Have you said good-bye to a home? It is like losing a close friend, causing you to want to touch it one last time, to trace favorite portions with your hand before walking away. Remember the feel of the front step. Remember the sound of the door opening. This week, as I am creating artwork about home and memories in my studio practice, I am also saying good bye – again – to a home.

I am not a housecleaning fan. I remember once reading a beautiful soulful essay which included words about the meditative power of cleaning baseboards. I thought, “really?” This weekend I cleaned baseboards, and it was, in fact, an act of reflection.

The house I lived in for six years, the house that was a landing place when life changed, is now a house I own and use for rental income. It’s about 900 square feet and not fancy at all. I loved being there. But I left intentionally and willingly when it was time for me to form a new household. It was my home. Now it’s not.

I cleaned baseboards in preparation for a new tenant to move in. This is now the second tenant, so I have experienced the transition of this home once before. It was left in good shape, so the prep work required has not been daunting.
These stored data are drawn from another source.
(* ===== verification/UCTx.v ===== *)
(** * Transactions of the strategy repository

    Inversion rules of the transaction monad of [UCRepo] and, with them, what
    each write of the repository leaves in the tables when it is committed. *)

From stdpp Require Import base tactics gmap strings list sorting.
From Stdlib Require Import ZArith Lia Bool.
From S2P Require Import Prelude GoFloat GoStrings RuleModels ConfigStore ConfigSync UCModels UCRepo.

Open Scope string_scope.
Open Scope list_scope.
Open Scope Z_scope.

(** ** The monad *)

Lemma tx_bind_inr {A B} (m : TX A) (k : A -> TX B) t b t' :
  (m ≫= k) t = (inr b, t') -> exists a t1, m t = (inr a, t1) /\ k a t1 = (inr b, t').
Proof. unfold mbind, tx_bind. destruct (m t) as [[e|a] t1]; [done|eauto]. Qed.

(** A statement whose error is not ignored ran in a transaction that is not
    aborted and leaves it so. *)
Lemma statement_inr {A} io (f : DB.t -> SqlError + (A * DB.t)) g t a t' :
  (statement io f ≫= or_raise g) t = (inr a, t') ->
  f t.(tx_db) = inr (a, t'.(tx_db)) /\ t.(tx_aborted) = false /\ t'.(tx_aborted) = false.
Proof.
  intros H. apply tx_bind_inr in H as (r & t1 & H1 & H2). unfold statement in H1.
  destruct (tx_aborted t) eqn:Ha; cbn [orb] in H1; [by injection H1 as <- <-|].
  destruct (negb _); [by injection H1 as <- <-|].
  destruct (f (tx_db t)) as [[]|[a0 db1]]; injection H1 as <- <-; try discriminate H2.
  injection H2 as <- <-. done.
Qed.

Lemma exec_inr {A} io what (f : DB.t -> SqlError + (A * DB.t)) t a t' :
  exec io what f t = (inr a, t') ->
  f t.(tx_db) = inr (a, t'.(tx_db)) /\ t.(tx_aborted) = false /\ t'.(tx_aborted) = false.
Proof. apply statement_inr. Qed.

Lemma marshal_inr what l t (u : unit) t' :
  marshalMultiLevel what l t = (inr u, t') -> t' = t /\ forallb level_json l = true.
Proof. unfold marshalMultiLevel. destruct (forallb _ _); [by intros [= <- <-]|done]. Qed.

(** A select whose error is ignored tells the truth unless it aborts. *)
Lemma peek_inr {P} io (get : DB.t -> gmap uuid P) id t o t' :
  peek io get id t = (inr o, t') ->
  t'.(tx_db) = t.(tx_db) /\
  (t'.(tx_aborted) = false -> t.(tx_aborted) = false /\ o = get t.(tx_db) !! id).
Proof.
  unfold peek. intros H. apply tx_bind_inr in H as (r & t1 & H1 & H2). injection H2 as <- <-.
  unfold statement, sql_select in H1. destruct (tx_aborted t) eqn:Ha; cbn [orb] in H1.
  { injection H1 as <- <-. done. }
  destruct (negb _); [by injection H1 as <- <-|].
  destruct (get (tx_db t) !! id) eqn:E; injection H1 as <- <-; done.
Qed.

Lemma with_levels_self tc : with_levels (Some tc) (without_levels tc) = tc.
Proof. by destruct tc. Qed.

Lemma peek_trade_inr io id t o t' :
  peek_trade io id t = (inr o, t') ->
  t'.(tx_db) = t.(tx_db) /\
  (t'.(tx_aborted) = false -> t.(tx_aborted) = false /\ o = t.(tx_db).(DB.trade_configs) !! id).
Proof.
  unfold peek_trade. intros H. apply tx_bind_inr in H as (tc & t1 & H1 & H2).
  apply peek_inr in H1 as [E1 K1]. destruct tc as [tc|]; cycle 1.
  { injection H2 as <- <-. auto. }
  apply tx_bind_inr in H2 as (lv & t2 & H2 & H3). injection H3 as <- <-.
  apply peek_inr in H2 as [E2 K2]. split; [congruence|]. intros Ha.
  destruct (K2 Ha) as [Ha1 ->]. destruct (K1 Ha1) as [Ha0 Htc]. split; [done|].
  by rewrite E1, <- Htc, with_levels_self.
Qed.

(** A transaction leaves the tables alone or leaves those of its body. *)
Lemma transaction_inv {A} io (m : TX A) db r db' :
  transaction io m db = (r, db') ->
  (db' = db /\ exists e, r = inl e) \/
  exists a t, m (MkTx 1 false db) = (inr a, t) /\ t.(tx_aborted) = false /\ db' = t.(tx_db) /\
              (r = inr a \/ r = inl ErrCommit).
Proof.
  unfold transaction. destruct (negb _); [intros [= <- <-]; eauto|].
  destruct (m _) as [[e|a] t] eqn:Hm; [intros [= <- <-]; eauto|].
  destruct (tx_aborted t) eqn:Ha; [intros [= <- <-]; eauto|].
  destruct (Io.Ok io _); [|destruct (Io.CommitApplied io)]; intros [= <- <-]; eauto 9.
Qed.

(** A failed call changed nothing, unless the answer to its commit was lost. *)
Lemma transaction_atomic {A} io (m : TX A) db e db' :
  transaction io m db = (inl e, db') -> db' = db \/ e = ErrCommit.
Proof.
  intros H. apply transaction_inv in H as [[-> _]|(a & t & _ & _ & _ & [H|[= ->]])]; auto. done.
Qed.

(** ** The outbox *)

Definition append_event (now : Z) (id : uuid) (type : string) (p : Payload) (db : DB.t) : DB.t :=
  (db <| DB.execution_outbox :=
       db.(DB.execution_outbox) ++ [Outbox.mk (db.(DB.outbox_seq) + 1) id type p now false] |>
      <| DB.outbox_seq := db.(DB.outbox_seq) + 1 |>)%go.

Lemma sql_insert_outbox_eq now id type p db :
  sql_insert_outbox now id type p db = inr (tt, append_event now id type p db).
Proof. done. Qed.

Lemma exec_outbox_inr io what now id type p t u t' :
  exec io what (sql_insert_outbox now id type p) t = (inr u, t') ->
  t'.(tx_db) = append_event now id type p t.(tx_db).
Proof. intros H. apply exec_inr in H as (H & _ & _). by injection H as _ <-. Qed.

(** ** One row *)

Definition put_row (s : UStrategy.t) (db : DB.t) : DB.t :=
  (db <| DB.strategies := <[s.(UStrategy.StrategyID) := s]> db.(DB.strategies) |>)%go.

Lemma sql_update_row_inr id where_ change db s' db' :
  sql_update_row id where_ change db = inr (s', db') ->
  exists s, db.(DB.strategies) !! id = Some s /\ where_ s = true /\
    s.(UStrategy.Version) < max_int32 /\ s' = change s /\
    mode_unknown s'.(UStrategy.TradingMode) = false /\
    (not_deleted s' = true ->
       name_taken db id s'.(UStrategy.UserID) s'.(UStrategy.StrategyName) = false) /\
    db' = (db <| DB.strategies := <[id := s']> db.(DB.strategies) |>)%go.
Proof.
  unfold sql_update_row. destruct (_ !! id) as [s|]; [|done].
  destruct (where_ s) eqn:Hw; [|done]. cbn [negb].
  destruct (max_int32 <=? _) eqn:Hv; [done|].
  destruct (mode_unknown _) eqn:Hm; [done|].
  destruct (not_deleted (change s) && _) eqn:Hn; [done|]. intros [= <- <-].
  exists s. split_and!; try done; [lia|]. intros Hnd. rewrite Hnd in Hn. exact Hn.
Qed.

Lemma change_row_inv us io id where_ change err type db r db' :
  change_row us io id where_ change err type db = (r, db') ->
  (db' = db /\ exists e, r = inl e) \/
  exists s s' db1, sql_update_row id where_ change db = inr (s', db1) /\
    db.(DB.strategies) !! id = Some s /\ where_ s = true /\ s' = change s /\
    db' = append_event io.(Io.Now) id type (thin_payload us s') db1 /\
    (r = inr tt \/ r = inl ErrCommit).
Proof.
  intros H. apply transaction_inv in H as [H|([] & t & H & _ & -> & Hr)]; [by left|right].
  apply tx_bind_inr in H as (s' & t1 & H1 & H2).
  apply statement_inr in H1 as (H1 & _ & _). apply exec_outbox_inr in H2. cbn [tx_db] in H1.
  pose proof (sql_update_row_inr _ _ _ _ _ _ H1) as (s & Hs & Hw & _ & He & _).
  exists s, s', t1.(tx_db). split_and!; auto.
Qed.

(** ** The bulk deactivation *)

Definition deactivated_rows (now : Z) (hit : UStrategy.t -> bool) (db : DB.t) : DB.t :=
  (db <| DB.strategies :=
     (fun s => if hit s then set_active now false s else s) <$> db.(DB.strategies) |>)%go.

Definition append_paused (us : uuid -> string) (now : Z) (l : list UStrategy.t) (db : DB.t) : DB.t :=
  foldl (fun db s => append_event now s.(UStrategy.StrategyID) "STRATEGY_DEACTIVATED"
                       (thin_payload us s) db) db l.

Lemma outbox_rows_inr us io l t u t' :
  outbox_rows us io l t = (inr u, t') -> t'.(tx_db) = append_paused us io.(Io.Now) l t.(tx_db).
Proof.
  revert t. induction l as [|s l IH]; intros t; cbn.
  - by intros [= _ <-].
  - intros H. apply tx_bind_inr in H as (v & t1 & H1 & H2).
    apply exec_outbox_inr in H1. apply IH in H2. by rewrite H2, H1.
Qed.

Lemma deactivate_all_inv us io where_ db r db' (hit := fun s => live s && where_ db s) :
  deactivate_all us io where_ db = (r, db') ->
  (db' = db /\ exists e, r = inl e) \/
  (Forall (fun s => s.(UStrategy.Version) < max_int32) (List.filter hit (rows db)) /\
   db' = append_paused us io.(Io.Now)
           (map (set_active io.(Io.Now) false) (List.filter hit (rows db)))
           (deactivated_rows io.(Io.Now) hit db) /\
   (r = inr (Z.of_nat (length (List.filter hit (rows db)))) \/ r = inl ErrCommit)).
Proof.
  intros H. apply transaction_inv in H as [H|(n & t & H & _ & -> & Hr)]; [by left|right].
  apply tx_bind_inr in H as (l & t1 & H1 & H2). apply tx_bind_inr in H2 as (u & t2 & H2 & H3).
  injection H3 as <- <-. apply outbox_rows_inr in H2.
  apply exec_inr in H1 as (H1 & _ & _). cbn [tx_db] in H1. unfold sql_deactivate in H1.
  fold hit in H1. destruct (existsb _ _) eqn:Hx; [done|]. injection H1 as <- Hdb.
  rewrite H2, <- Hdb. rewrite length_map in Hr. split_and!; [|done|done].
  apply Forall_forall. intros s Hs. destruct (Z.lt_ge_cases (UStrategy.Version s) max_int32); [done|].
  exfalso. assert (Ht : existsb (fun s => max_int32 <=? UStrategy.Version s)
    (List.filter hit (rows db)) = true); [|by rewrite Hx in Ht].
  apply existsb_exists. exists s. split; [by apply list_elem_of_In|lia].
Qed.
I have cleaned, patched walls and replaced carpet in one room thinking about new inhabitants and a new stage for this house.

Images of home and memories of home are so compelling! Home is where our memories begin and are formed. Home is a combination of a physical place and all that happens there. Home shapes us, in ways that may be nurturing or poisonous, or some of both. I am thinking of all these qualities of home as I continue in my current series.

I do not believe I could have created this work earlier in my life. There were too many layers still covered. Now, the work is a way to peel back the layers and dig into the rich soil of all that grows from such memories.

It is my way of saying “hello” to the concept of home.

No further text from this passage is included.